Physical examination revealed a male in apparent good health and no distress. His temperature was 36.4 ℃, pulse rate was 66 per minute and regular, and blood pressure was 128/78 mmHg. The findings were within normal limits. There was no tracheal shift, and the thyroid gland was normal to palpation. Both lungs were clear to auscultation.
Laboratory data revealed a white blood cell count of 8,050 per microliter with 67% polymorphonuclear leukocytes; hemoglobin, 14.5 grams per deciliter; hematocrit, 43.1%. Serum electrolytes were normal. A pre-operative survey, including ultrasonography of the abdomen and whole-body bone scan, showed no liver or bone metastasis. Ultrasonography of the abdomen revealed mild fatty changes in the liver with bright echogenicity. A whole-body bone scan revealed no significant abnormal uptake.
The patient underwent video-assisted thoracoscopic thymectomy.
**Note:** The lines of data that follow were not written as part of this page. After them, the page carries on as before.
(** EXP is exponentiation modulo 2^256: the square-and-multiply loop uses up
    any 256-bit exponent within its 256 turns. *)
Theorem exp256_spec b e : u256 b -> u256 e -> exp256 b e = b ^ e mod 2 ^ 256.
Proof.
  intros Hb He. unfold exp256. destruct (Z.eqb_spec b 2) as [->|].
  - rewrite shl256_spec by apply He. unfold wrap256. by rewrite Z.mul_1_l.
  - rewrite <- (wrap256_small (exp_loop 256 1 b e)) by (apply exp_loop_u256, u256_1).
    rewrite exp_loop_spec by exact He. unfold wrap256. by rewrite Z.mul_1_l.
Qed.

Lemma exp256_spec_witness : exp256 3 300 = 3 ^ 300 mod 2 ^ 256.
Proof. apply exp256_spec; split; lia || reflexivity. Defined.

(** ADDMOD and MULMOD reduce the sum or product modulo 2^256 before reducing
    it modulo m: they agree with the exact result when it fits 256 bits, and
    there are operands on which each of them is wrong. *)
Theorem addmod_mulmod_spec x y m : u256 x -> u256 y -> 0 < m ->
  (x + y < M256 -> addmod_val x y m = (x + y) mod m) /\
  (x * y < M256 -> mulmod_val x y m = (x * y) mod m) /\
  addmod_val M255 M255 3 <> (M255 + M255) mod 3 /\
  mulmod_val M255 2 3 <> (M255 * 2) mod 3.
Proof.
  intros [Hx0 _] [Hy0 _] Hm. unfold addmod_val, mulmod_val.
  destruct (Z.eqb_spec m 0); [lia|]. split; [|split; [|split; vm_compute; discriminate]].
  - intros H. rewrite wrap256_small; [done | unfold u256; lia].
  - intros H. rewrite wrap256_small; [done | unfold u256; nia].
Qed.

Lemma addmod_mulmod_spec_witness : addmod_val 10 20 7 = 2.
Proof.
  rewrite (proj1 (addmod_mulmod_spec 10 20 7 ltac:(split; [lia | reflexivity])
                    ltac:(split; [lia | reflexivity]) ltac:(lia))) by reflexivity.
  reflexivity.
Defined.

End EvmArith.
Diplopia resolved after surgery, and the patient was discharged in stable condition on postoperative day 4.
In 12/2021, follow-up physical examination showed no epididymal or testicular lesions. Follow-up positron emission tomography showed no active lesion. Follow-up tumor markers, such as lactate dehydrogenase, alpha-fetoprotein and beta-human chorionic gonadotropin, were within normal range.
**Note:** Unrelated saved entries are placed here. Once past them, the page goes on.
(* ===== verification/EvmSafety.v ===== *)
(** * Safety of the interpreter

    The invariant of the run loop of [Processor] and the proof that every
    instruction keeps it, over any world state that satisfies
    [GlobalStateLaws].  The invariant bounds the call depth and the memory of
    each context, keeps every stack element a 256-bit word, keeps the program
    counter on an instruction boundary (never inside the immediate of a PUSH)
    and keeps every account reference a context holds valid.  Undefined
    behaviour is confined to four instructions, named by [hazard]. *)
From S2P Require Import Prelude Monad Keccak Util Rlp Address Stack Bytecode GlobalState Processor.
From S2P Require Import EvmArith EvmMemory.
From stdpp Require Import list.
Local Open Scope Z_scope.

Module EvmSafety.
Import Bytecode Processor EvmArith EvmMemory.

(** ** The invariant *)

Definition env_ok (env : Env) : Prop :=
  u256 (origin env) /\ u256 (gas_price env) /\ u256 (gas_limit env).

(** A handler captured at depth [n] refers to a context below. *)
Definition handlers_ok (n : nat) (h : Handlers) : Prop :=
  match h with
  | HRoot => True
  | HCall p offOut sizeOut => (p < n)%nat /\ u64 offOut /\ u64 sizeOut
  | HCreate p _ => (p < n)%nat
  end.

Record ctx_base (n : nat) (c : Context) : Prop := {
  ck_stack : Stack.words_ok (s c);
  ck_mem : bytes_ok (mem c);
  ck_mem_size : zlen (mem c) <= MAX_MEM_SIZE;
  ck_code : vec_ok (code (prog c));
  ck_prog : prog c = make_program (code (prog c));
  ck_caller : u256 (caller c);
  ck_value : u256 (call_value c);
  ck_input : vec_ok (input c);
  ck_return : vec_ok (return_data c);
  ck_handlers : handlers_ok n (handlers c)
}.

(** The program counter between two instructions, and what [step] needs of it:
    either it was set by the instruction, or the instruction has no immediate. *)
Definition pc_start (c : Context) : Prop :=
  instr_start (code (prog c)) 0 (pc c) /\ pc c <= zlen (code (prog c)).
Definition pc_ok (c : Context) : Prop :=
  pc_start c /\
  (pc_changed c = true \/
   pc c < zlen (code (prog c)) /\ imm_of (znth (pc c) (code (prog c))) = 0).

(** The accounts a context holds a reference to. *)
Definition live_refs (c : Context) : list Z :=
  acc c :: match handlers c with HCreate _ a => [a] | _ => [] end.

Section invariant.
Context {St : Type} `{GS : GlobalState St} `{GL : !GlobalStateLaws St} (env : Env).

Fixpoint ctxs_ok (g : St) (l : list Context) : Prop :=
  match l with
  | [] => True
  | c :: l => ctx_base (length l) c /\ pc_ok c /\ Forall (fun a => live a g) (live_refs c) /\ ctxs_ok g l
  end.

(** During an instruction: at least [k] contexts, the accounts [L] live. *)
Definition ok (L : list Z) (k : nat) (st : pstate St) : Prop :=
  gs_ok (gs st) /\ ctxs_ok (gs st) (ctxts st) /\ (k <= length (ctxts st) <= 1024)%nat /\
  Forall (fun a => live a (gs st)) L.

(** When an exception is thrown: nothing is known of the current [pc]. *)
Definition okE (st : pstate St) : Prop :=
  gs_ok (gs st) /\ (length (ctxts st) <= 1024)%nat /\
  match ctxts st with
  | [] => False
  | c :: l => ctx_base (length l) c /\ Forall (fun a => live a (gs st)) (live_refs c) /\
              ctxs_ok (gs st) l
  end.

(** At the head of the loop. *)
Definition loop_ok (st : pstate St) : Prop :=
  okE st /\ match ctxts st with [] => False | c :: _ => pc_start c end.
Definition running (st : pstate St) : bool :=
  match ctxts st with [] => false | c :: _ => pc_valid c end.

Definition cur_op (st : pstate St) : option Opcode :=
  match ctxts st with [] => None | c :: _ => opcode_of (znth (pc c) (code (prog c))) end.

(** The instructions that can run into undefined behaviour: REVERT decodes its
    message unchecked, RETURN from a constructor uses a dangling reference, and
    CREATE aborts when the new address is taken. *)
Definition hazard (op : option Opcode) : Prop :=
  match op with
  | Some REVERT | Some CREATE | Some CREATE2 => True
  | Some RETURN => newAcc_alive env = false
  | _ => False
  end.

(** States the loop goes through. *)
Inductive reaches : pstate St -> pstate St -> Prop :=
  | reaches_refl st : reaches st st
  | reaches_turn st st' st'' :
      reaches st st' -> running st' = true -> turn env st' = (st'', Ok true) -> reaches st st''.

(** The judgements: [safe] for a whole instruction, [prim] for an operation
    after which the instruction goes on. *)
Definition safe {A} (L : list Z) (k : nat) (m : M (pstate St) A) (U : Prop) : Prop :=
  triple (ok L k) m (fun _ => ok [] 0) (fun _ => okE) U.
Definition prim {A} (L : list Z) (k : nat) (m : M (pstate St) A) (V : A -> Prop) : Prop :=
  triple (ok L k) m (fun a st => V a /\ ok L k st) (fun _ => okE) False.

(** What an operation on one context has to respect. *)
Definition frame (c c' : Context) : Prop :=
  pc c' = pc c /\ pc_changed c' = pc_changed c /\ prog c' = prog c /\
  acc c' = acc c /\ handlers c' = handlers c.
Definition keeps {A} (m : M Context A) (V : A -> Prop) : Prop :=
  forall n c, ctx_base n c ->
    let '(c', r) := m c in
    ctx_base n c' /\ frame c c' /\
    match r with Ok a => V a | Throw _ => True | Undef => False end.
Definition world_keeps {A} (L : list Z) (m : M St A) (V : A -> St -> Prop) (U : Prop) : Prop :=
  forall g, gs_ok g -> Forall (fun a => live a g) L ->
    let '(g', r) := m g in
    gs_ok g' /\ (forall b, live b g -> live b g') /\
    match r with Ok a => V a g' | Throw _ => True | Undef => U end.

End invariant.

(** ** Lemmas *)

(** *** The values the instructions push are words *)

Lemma u256_lor x y : u256 x -> u256 y -> u256 (Z.lor x y).
Proof. apply (lor_bound x y 256). lia. Qed.
Lemma u256_lxor x y : u256 x -> u256 y -> u256 (Z.lxor x y).
Proof. apply (lxor_bound x y 256). lia. Qed.
Lemma u256_land x y : u256 x -> 0 <= y -> u256 (Z.land x y).
Proof. apply (land_bound x y 256). lia. Qed.
Lemma u256_land' x y : u256 x -> u256 y -> u256 (Z.land x y).
Proof. intros Hx [Hy _]. by apply u256_land. Qed.
Lemma u256_max : u256 (M256 - 1). Proof. split; [done | reflexivity]. Qed.
Lemma u256_not x : u256 x -> u256 (not256 x).
Proof. intros. apply u256_lxor; [done | apply u256_max]. Qed.
Lemma u256_neg x : u256 (neg256 x).
Proof. apply wrap256_u256. Qed.
Lemma u256_shl x n : u256 (shl256 x n).
Proof. unfold shl256. destruct (_ <=? _); auto with mach. Qed.
Lemma u256_shr x n : u256 x -> 0 <= n -> u256 (shr256 x n).
Proof.
  intros Hx Hn. rewrite shr256_spec by done. apply u256_div; [done|]. apply Z.pow_pos_nonneg; lia.
Qed.
Lemma u256_shr' x n : u256 x -> u256 n -> u256 (shr256 x n).
Proof. intros Hx [Hn _]. by apply u256_shr. Qed.
Lemma u256_bool (b : bool) : u256 (if b then 1 else 0).
Proof. destruct b; auto with mach. Qed.
#[local] Hint Resolve u256_lor u256_lxor u256_land' u256_max u256_not u256_neg u256_shl u256_bool : mach.

Lemma u256_abs x (b : bool) : u256 x -> u256 (if b then neg256 x else x).
Proof. destruct b; auto with mach. Qed.
Lemma u256_div_val x y : u256 x -> u256 y -> u256 (div_val x y).
Proof.
  intros Hx [Hy _]. unfold div_val. destruct (Z.eqb_spec y 0); [auto with mach|]. apply u256_div; [done | lia].
Qed.
Lemma u256_mod_val x y : u256 x -> u256 y -> u256 (mod_val x y).
Proof.
  intros Hx Hy. unfold mod_val. destruct (Z.eqb_spec y 0); [auto with mach|].
  apply u256_mod; [done | destruct Hy; lia].
Qed.
Lemma u256_quot x y : u256 x -> u256 y -> u256 (x / y).
Proof.
  intros Hx [Hy _]. destruct (Z.eq_dec y 0) as [->|]; [rewrite Z.div_0_r; auto with mach|].
  apply u256_div; [done | lia].
Qed.
Lemma u256_rem x y : u256 x -> u256 y -> u256 (x mod y).
Proof.
  intros Hx Hy. destruct (Z.eq_dec y 0) as [->|]; [by rewrite Z.mod_0_r|].
  apply u256_mod; [done | destruct Hy; lia].
Qed.
Lemma u256_sdiv_val x y : u256 x -> u256 y -> u256 (sdiv_val x y).
Proof.
  intros Hx Hy. unfold sdiv_val. destruct (y =? 0); [auto with mach|]. destruct (_ && _); [done|].
  destruct (negb _); [auto with mach|]. by apply u256_quot; apply u256_abs.
Qed.
Lemma u256_smod_val x y : u256 x -> u256 y -> u256 (smod_val x y).
Proof.
  intros Hx Hy. unfold smod_val. destruct (y =? 0); [auto with mach|].
  apply u256_abs, u256_rem; by apply u256_abs.
Qed.
Lemma u256_addmod_val x y m : u256 m -> u256 (addmod_val x y m).
Proof.
  intros Hm. unfold addmod_val. destruct (m =? 0); [auto with mach|]. apply u256_rem; auto with mach.
Qed.
Lemma u256_mulmod_val x y m : u256 m -> u256 (mulmod_val x y m).
Proof. intros Hm. unfold mulmod_val. destruct (m =? 0); [done|]. apply u256_rem; auto with mach. Qed.
Lemma u256_exp256 b e : u256 (exp256 b e).
Proof. unfold exp256. destruct (b =? 2); [auto with mach|]. apply exp_loop_u256. auto with mach. Qed.
Lemma u256_signextend_val x y : u256 x -> u256 y -> u256 (signextend_val x y).
Proof.
  intros [Hx _] Hy. unfold signextend_val. destruct (Z.leb_spec 32 x); [done|].
  assert (0 <= 256 - (8 * Z.land x 255 + 7)).
  { rewrite land_255 by lia. lia. }
  apply u256_lor; [auto with mach|]. apply u256_land'; [done|]. apply u256_shr; auto with mach.
Qed.
Lemma u256_slt_val x y : u256 (slt_val x y).
Proof. unfold slt_val. repeat destruct (if _ then _ else _); repeat destruct (_ =? _); repeat destruct (_ <? _); auto with mach. Qed.
Lemma u256_byte_val x y : u256 x -> (32 <=? x) = false -> u256 y -> u256 (byte_val x y).
Proof.
  intros [Hx0 _] Hx Hy. unfold byte_val. apply u256_shr; [auto with mach|]. rewrite land_255 by lia. lia.
Qed.
Lemma u256_sar_val y x : u256 y -> u256 x -> u256 (sar_val y x).
Proof.
  intros [Hy _] Hx. unfold sar_val. apply u256_lor; [by apply u256_shr | auto with mach].
Qed.
Lemma u256_small x : 0 <= x < 2 ^ 64 -> u256 x.
Proof. intros H. apply u64_u256. exact H. Qed.
Lemma u256_vec l : vec_ok l -> u256 (zlen l).
Proof. intros [_ H]. apply u256_small. lia. Qed.
Lemma u256_calldataload n inp v j : u256 v -> u256 (calldataload_loop n inp v j).
Proof.
  revert v j; induction n as [|n IH]; intros v j Hv; cbn [calldataload_loop]; [done|].
  destruct (_ <? _); auto with mach.
Qed.
Lemma u256_push_imm n c v p : bytes_ok c -> u256 v -> u256 (push_imm n c v p).
Proof.
  intros Hc. revert v p; induction n as [|n IH]; intros v p Hv; cbn [push_imm]; [done|].
  apply IH, u256_lor; [auto with mach|]. apply u8_u256, bytes_ok_nth, Hc.
Qed.
Lemma u256_addr a : 0 <= a < M160 -> u256 a.
Proof. apply Address.M160_u256. Qed.
#[local] Hint Resolve u256_shr u256_shr' u256_div_val u256_mod_val u256_sdiv_val u256_smod_val u256_addmod_val
  u256_mulmod_val u256_exp256 u256_signextend_val u256_slt_val u256_byte_val u256_sar_val u256_vec
  u256_calldataload u256_push_imm u256_addr : mach.

Section lemmas.
Context {St : Type} `{GS : GlobalState St} `{GL : !GlobalStateLaws St} (env : Env).
Implicit Types (st : pstate St) (L : list Z) (k : nat) (U : Prop).

Lemma frame_pc_ok c c' : frame c c' -> pc_ok c -> pc_ok c'.
Proof. intros (H1 & H2 & H3 & _). unfold pc_ok, pc_start. by rewrite H1, H2, H3. Qed.
Lemma frame_refs c c' : frame c c' -> live_refs c' = live_refs c.
Proof. intros (_ & _ & _ & H4 & H5). unfold live_refs. by rewrite H4, H5. Qed.

Lemma handlers_ok_mono n n' h : handlers_ok n h -> (n <= n')%nat -> handlers_ok n' h.
Proof. destruct h; cbn; intuition lia. Qed.

Lemma ctxs_ok_mono (g g' : St) l : (forall b, live b g -> live b g') -> ctxs_ok g l -> ctxs_ok g' l.
Proof.
  intros Hl. induction l as [|c l IH]; cbn [ctxs_ok]; [done|].
  intros (H1 & H2 & H3 & H4). split_and!; auto. eapply Forall_impl; [exact H3|]. auto.
Qed.

Lemma ctxs_ok_lookup (g : St) l i c : ctxs_ok g l -> l !! i = Some c ->
  ctx_base (length l - 1 - i) c /\
  forall c', ctx_base (length l - 1 - i) c' -> frame c c' -> ctxs_ok g (<[i := c']> l).
Proof.
  revert i; induction l as [|d l IH]; intros [|i]; cbn [lookup list_lookup ctxs_ok]; try done.
  - intros (H1 & H2 & H3 & H4) [= ->]. cbn [length]. replace (S (length l) - 1 - 0)%nat with (length l) by lia.
    split; [done|]. intros c' Hc' Hf. cbn [insert list_insert ctxs_ok]. rewrite (frame_refs _ _ Hf).
    eauto using frame_pc_ok.
  - intros (H1 & H2 & H3 & H4) Hl. destruct (IH i H4 Hl) as [Hc Hins].
    cbn [length]. replace (S (length l) - 1 - S i)%nat with (length l - 1 - i)%nat by lia.
    split; [done|]. intros c' Hc' Hf. change (<[S i := c']> (d :: l)) with (d :: <[i := c']> l).
    cbn [ctxs_ok]. rewrite length_insert. auto.
Qed.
Macroscopically, the thymus (with tumor) measured 20.0 × 7.0 × 2.0 cm and weighed 124.6 grams. A soft to solid, mild irregular and well-defined tumor (about 1.5 × 1 × 1 cm) in the high body of thymus was noted (Fig. 2A). The tumor measuring 1.3 × 1.0 × 0.8 cm showed a homogeneous yellow-white to flesh cut surface with a rubbery consistency (Fig. 2B).
Histologically, the lesion shows the characteristic appearance of nests of large, uniform polygonal cells with clear or eosinophilic cytoplasm and distinct cell membranes. Marked thymic follicular hyperplasia with numerous germinal centers is seen (Fig. 3A). High-power field shows squared-off nuclei and prominent central nucleoli (Fig. 3B).
Immunohistochemical staining shows positive CD117 with strong and diffused circumferential cytoplasmic membrane reactivity (Fig. 3C). Positive SALL4 with strong, uniform nuclear staining (Fig. 3D). Negative for CK, P63, CD20, CD3, CD68, CD79a and Tdt stain.
Overall, the appearance is consistent with primary mediastinal seminoma with thymic follicular hyperplasia. The surgical margins are free.